Even if they decide to do THE THING, it takes time. Legal agreements must be forged. Asset packages have to be put together. Clear rules on what is and isn’t allowed must be decided on internally, written up, and reviewed. Schedules have to be designed. Outlines have to be created. Budgets need to be projected. Brainstorms need to roll in for the best way to do THE THING without burning out the entire staff or making the same mistakes that 1/4 of the staff know NOW BANKRUPT COMPANY made when they tried THE THING in the 1990s.
All of that that takes work from managers, legal departments, and marketing people. Work that comes in on top of their normal load needed to keep making books and put them out at the highest level of quality and profitability. If you try to do THE THING, and while working on it fail to keep the normal flow of products going to pay the bills, THE THING won’t do you much good even if it is a success.
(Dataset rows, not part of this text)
Definition HASH_MAKE_STRING (c : HASH_CTX) : option (list Z) :=
  let out n := flat_map (fun nn => HOST_l2c DATA_ORDER_IS_BIG_ENDIAN (get (h c) (Z.of_nat nn))) (seq 0 (Z.to_nat n)) in
  if md_len c =? SHA224_DIGEST_LENGTH then Some (out (SHA224_DIGEST_LENGTH / 4))
  else if md_len c =? SHA256_DIGEST_LENGTH then Some (out (SHA256_DIGEST_LENGTH / 4))
  else if SHA256_DIGEST_LENGTH <? md_len c then None
  else Some (out (md_len c / 4)).

Definition SHA256_Update := HASH_UPDATE sha256_block_data_order.
Definition SHA256_Transform := HASH_TRANSFORM sha256_block_data_order.
Definition SHA256_Final := HASH_FINAL DATA_ORDER_IS_BIG_ENDIAN sha256_block_data_order HASH_MAKE_STRING.
Definition SHA224_Update := SHA256_Update.
Definition SHA224_Final := SHA256_Final.

Definition SHA224 (data : list Z) : option (list Z) := fst (SHA224_Final (SHA224_Update SHA224_Init data)).
Definition SHA256 (data : list Z) : option (list Z) := fst (SHA256_Final (SHA256_Update SHA256_Init data)).
End Sha256.

(** ** FIPS 180-4 *)

(** Sixteen big-endian words of a block. *)
Definition block_words (d : list Z) : list Z := map (fun i => be_val (load d (4 * Z.of_nat i) 4)) (seq 0 16).

Definition word32 (x : Z) : Prop := 0 <= x < 2 ^ 32.

Definition sha1_f (t x y z : Z) : Z :=
  if t <? 20 then Ch x y z else if t <? 40 then Parity x y z else if t <? 60 then Maj x y z else Parity x y z.

(** 2^30 times the square roots of 2, 3, 5 and 10. *)
Definition sha1_K (t : Z) : Z :=
  root 2 ((if t <? 20 then 2 else if t <? 40 then 3 else if t <? 60 then 5 else 10) * 2 ^ 60).

Definition sha1_next (W : list Z) : Z :=
  rotl 32 1 (Z.lxor (Z.lxor (Z.lxor (get W 13) (get W 8)) (get W 2)) (get W 0)).

Definition sha1_step (W : Z -> Z) (t : Z) (s : Z * Z * Z * Z * Z) : Z * Z * Z * Z * Z :=
  let '(a, b, c, d, e) := s in
  (u32 (rotl 32 5 a + sha1_f t b c d + e + sha1_K t + W t), a, rotl 32 30 b, c, d).

Definition sha1_compress (st d : list Z) : list Z :=
  let W t := get (schedule sha1_next (block_words d) 64) t in
  let '(a, b, c, d, e) := rounds (sha1_step W) 80 (get st 0, get st 1, get st 2, get st 3, get st 4) in
  [u32 (get st 0 + a); u32 (get st 1 + b); u32 (get st 2 + c); u32 (get st 3 + d); u32 (get st 4 + e)].

Definition fips_sha1 (msg : list Z) : list Z :=
  flat_map (be_enc 4) (md_hash 64 sha1_compress (be_enc 8)
    [0x67452301; 0xefcdab89; 0x98badcfe; 0x10325476; 0xc3d2e1f0] msg).

Definition sha256_K (t : Z) : Z := get (map (frac_root 32 3) (primes_below 312)) t.
Definition sha256_H : list Z := map (frac_root 32 2) (primes_below 20).

(** The second 32 bits of the fractional parts for the ninth to sixteenth primes. *)
Definition sha224_H : list Z := map (fun p => frac_root 64 2 p mod 2 ^ 32) (drop 8 (primes_below 54)).

Definition sha256_Sigma0 (x : Z) : Z := Z.lxor (Z.lxor (rotr 32 2 x) (rotr 32 13 x)) (rotr 32 22 x).
Definition sha256_Sigma1 (x : Z) : Z := Z.lxor (Z.lxor (rotr 32 6 x) (rotr 32 11 x)) (rotr 32 25 x).
Definition sha256_sigma0 (x : Z) : Z := Z.lxor (Z.lxor (rotr 32 7 x) (rotr 32 18 x)) (x / 2 ^ 3).
Definition sha256_sigma1 (x : Z) : Z := Z.lxor (Z.lxor (rotr 32 17 x) (rotr 32 19 x)) (x / 2 ^ 10).

Definition sha256_next (W : list Z) : Z :=
  u32 (sha256_sigma1 (get W 14) + get W 9 + sha256_sigma0 (get W 1) + get W 0).

Definition regs8 : Type := (Z * Z * Z * Z * Z * Z * Z * Z)%type.

Definition sha256_step (W : Z -> Z) (t : Z) (s : regs8) : regs8 :=
  let '(a, b, c, d, e, f, g, h) := s in
  let T1 := h + sha256_Sigma1 e + Ch e f g + sha256_K t + W t in
  let T2 := sha256_Sigma0 a + Maj a b c in
  (u32 (T1 + T2), a, b, c, u32 (d + T1), e, f, g).

Definition get8 (st : list Z) : regs8 :=
  (get st 0, get st 1, get st 2, get st 3, get st 4, get st 5, get st 6, get st 7).

Definition sha256_compress (st d : list Z) : list Z :=
  let W t := get (schedule sha256_next (block_words d) 48) t in
  let '(a, b, c, d, e, f, g, h) := rounds (sha256_step W) 64 (get8 st) in
  [u32 (get st 0 + a); u32 (get st 1 + b); u32 (get st 2 + c); u32 (get st 3 + d);
   u32 (get st 4 + e); u32 (get st 5 + f); u32 (get st 6 + g); u32 (get st 7 + h)].

Definition fips_sha256 (msg : list Z) : list Z :=
  flat_map (be_enc 4) (md_hash 64 sha256_compress (be_enc 8) sha256_H msg).
Definition fips_sha224 (msg : list Z) : list Z :=
  take 28 (flat_map (be_enc 4) (md_hash 64 sha256_compress (be_enc 8) sha224_H msg)).

(** ** Constants *)

Lemma K256_roots : map (frac_root 32 3) (primes_below 312) = Sha256.K256.
Proof. vm_compute. reflexivity. Qed.

Lemma K256_K t : get Sha256.K256 t = sha256_K t.
Proof. unfold sha256_K. now rewrite K256_roots. Qed.

Lemma sha256_H_init : h Sha256.SHA256_Init = sha256_H /\ h Sha256.SHA224_Init = sha224_H.
Proof. split; vm_compute; reflexivity. Qed.

Lemma sha1_K_values : sha1_K 0 = Sha1.K_00_19 /\ sha1_K 20 = Sha1.K_20_39 /\ sha1_K 40 = Sha1.K_40_59 /\ sha1_K 60 = Sha1.K_60_79.
Proof. repeat split; vm_compute; reflexivity. Qed.
(** ** SHA-1: the code is the standard *)

Create HintDb words discriminated.

Lemma ROTATE_rotl a n : 0 < n < 32 -> word32 a -> ROTATE a n = rotl 32 n a.
Proof. intros. now apply rotate_rotl. Qed.

Lemma u32_word x : word32 (u32 x).
Proof. apply wrap_range. lia. Qed.

Lemma lxor_word x y : word32 x -> word32 y -> word32 (Z.lxor x y).
Proof. intros. now apply lxor_range. Qed.

Lemma rotl_word n x : 0 < n < 32 -> word32 x -> word32 (rotl 32 n x).
Proof. intros. now apply rotl_range. Qed.

#[export] Hint Resolve u32_word lxor_word rotl_word : words.

Section Sha1Rounds.
Variable M : list Z.
Hypothesis M_len : len M = 16.
Variable s0 : Z * Z * Z * Z * Z.

Definition words5 (s : Z * Z * Z * Z * Z) : Prop :=
  let '(a, b, c, d, e) := s in word32 a /\ word32 b /\ word32 c /\ word32 d /\ word32 e.

Abbreviation W := (word sha1_next M).

(** Before round [t] the registers hold [s] and the ring the words before [max 16 t]. *)
Definition sha1_inv (t : nat) (s : Z * Z * Z * Z * Z) (X : list Z) : Prop :=
  s = rounds (sha1_step W) t s0 /\ words5 s /\ ring sha1_next M X (Z.max 16 (Z.of_nat t)) /\
  (forall i, 0 <= i -> word32 (W i)).

Lemma sha1_round t a b c d e X X' x f : sha1_inv t (a, b, c, d, e) X ->
  f = u32 (x + (e + sha1_K (Z.of_nat t) + ROTATE a 5 + sha1_f (Z.of_nat t) b c d)) -> x = W (Z.of_nat t) ->
  ring sha1_next M X' (Z.max 16 (Z.of_nat (S t))) ->
  sha1_inv (S t) (f, a, ROTATE b 30, c, d) X'.
Proof.
  intros (Hs & (Ha & Hb & Hc & Hd & He) & _ & HW) -> -> Hr'. unfold sha1_inv. cbn [rounds]. rewrite <- Hs.
  unfold sha1_step. rewrite !ROTATE_rotl by (assumption || lia). split; [| split; [| split]]; try assumption.
  - do 4 f_equal. f_equal. lia.
  - cbn [words5]. splits; auto with words. apply rotl_word; [lia | assumption].
Qed.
Often it seems like planning for THE THING should doable in a couple of days, maybe a week or two. But when GAME COMPANY’s staff is already generally already working 45-60 hour weeks to keep food on the table (on top of any freelance work or side gigs they have to make up for the generally low recompense within the industry), and any extra planning/meeting/organizing/budgeting/outlining can only be tackled when there’s a work lull, or people have extra energy, it can stretch out to months or literally years.
GAME COMPANY might love to do THE THING. As the very smart Mike Selinker pointed out in a response to this post, they may even be WORKING on THE THING, and just not want to announce it yet.
But even if they are fast, efficient, brilliant, and focused, they may lack the time, resources, or energy to do THE THING quickly.